§ **Activity**:
Please set down, unchanged, the line containing "the standard library's" and all the lines that follow it until the data below ends.

§ **Raw data**:
● ● ● ●

(** * The cross-origin-isolated static file server (wasm/mandelbrot/coep_server.py)

    The program is a twenty-line Python script: a subclass [COEPHandler] of
    the standard library's [http.server.SimpleHTTPRequestHandler] that
    overrides [end_headers], and a main block that parses [--port] and
    [--bind] with [argparse] and runs a [socketserver.TCPServer].

    The script's own code is embedded under its own names ([COEPHandler],
    [main]).  The methods it inherits and calls are embedded from CPython
    3.11 ([Lib/http/server.py], [Lib/socketserver.py], [Lib/posixpath.py],
    [Lib/argparse.py]); each definition names the function it follows.

    Conventions.  A Python [str] or [bytes] is a [string] (the request line
    is decoded as ISO-8859-1, one character per byte).  A handler method is
    a computation in the monad [M]: it reads and updates the handler object
    and either returns or raises.  Method overriding is open recursion
    through a record of the methods reached via [self] ([HandlerClass]).
    The [log_*] methods only write to [sys.stderr] and are left out. *)

From Stdlib Require Import String Ascii List ZArith Bool Lia.
From Stdlib Require Import DecimalString DecimalPos.
Import ListNotations.
Open Scope string_scope.
Open Scope Z_scope.

(** ** Strings *)

Module Str.

Definition CR : ascii := ascii_of_nat 13.
Definition LF : ascii := ascii_of_nat 10.
Definition CRLF : string := String CR (String LF EmptyString).

(** [str(n)] and ["%d" % n]. *)
Definition of_Z (n : Z) : string := NilZero.string_of_int (Z.to_int n).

● ● ● ●

§ **Solution to this exercise**:
    the standard library's [http.server.SimpleHTTPRequestHandler] that
    overrides [end_headers], and a main block that parses [--port] and
    [--bind] with [argparse] and runs a [socketserver.TCPServer].

    The script's own code is embedded under its own names ([COEPHandler],
    [main]).  The methods it inherits and calls are embedded from CPython
    3.11 ([Lib/http/server.py], [Lib/socketserver.py], [Lib/posixpath.py],
    [Lib/argparse.py]); each definition names the function it follows.

    Conventions.  A Python [str] or [bytes] is a [string] (the request line
    is decoded as ISO-8859-1, one character per byte).  A handler method is
    a computation in the monad [M]: it reads and updates the handler object
    and either returns or raises.  Method overriding is open recursion
    through a record of the methods reached via [self] ([HandlerClass]).
    The [log_*] methods only write to [sys.stderr] and are left out. *)

From Stdlib Require Import String Ascii List ZArith Bool Lia.
From Stdlib Require Import DecimalString DecimalPos.
Import ListNotations.
Open Scope string_scope.
Open Scope Z_scope.

(** ** Strings *)

Module Str.

Definition CR : ascii := ascii_of_nat 13.
Definition LF : ascii := ascii_of_nat 10.
Definition CRLF : string := String CR (String LF EmptyString).

(** [str(n)] and ["%d" % n]. *)
Definition of_Z (n : Z) : string := NilZero.string_of_int (Z.to_int n).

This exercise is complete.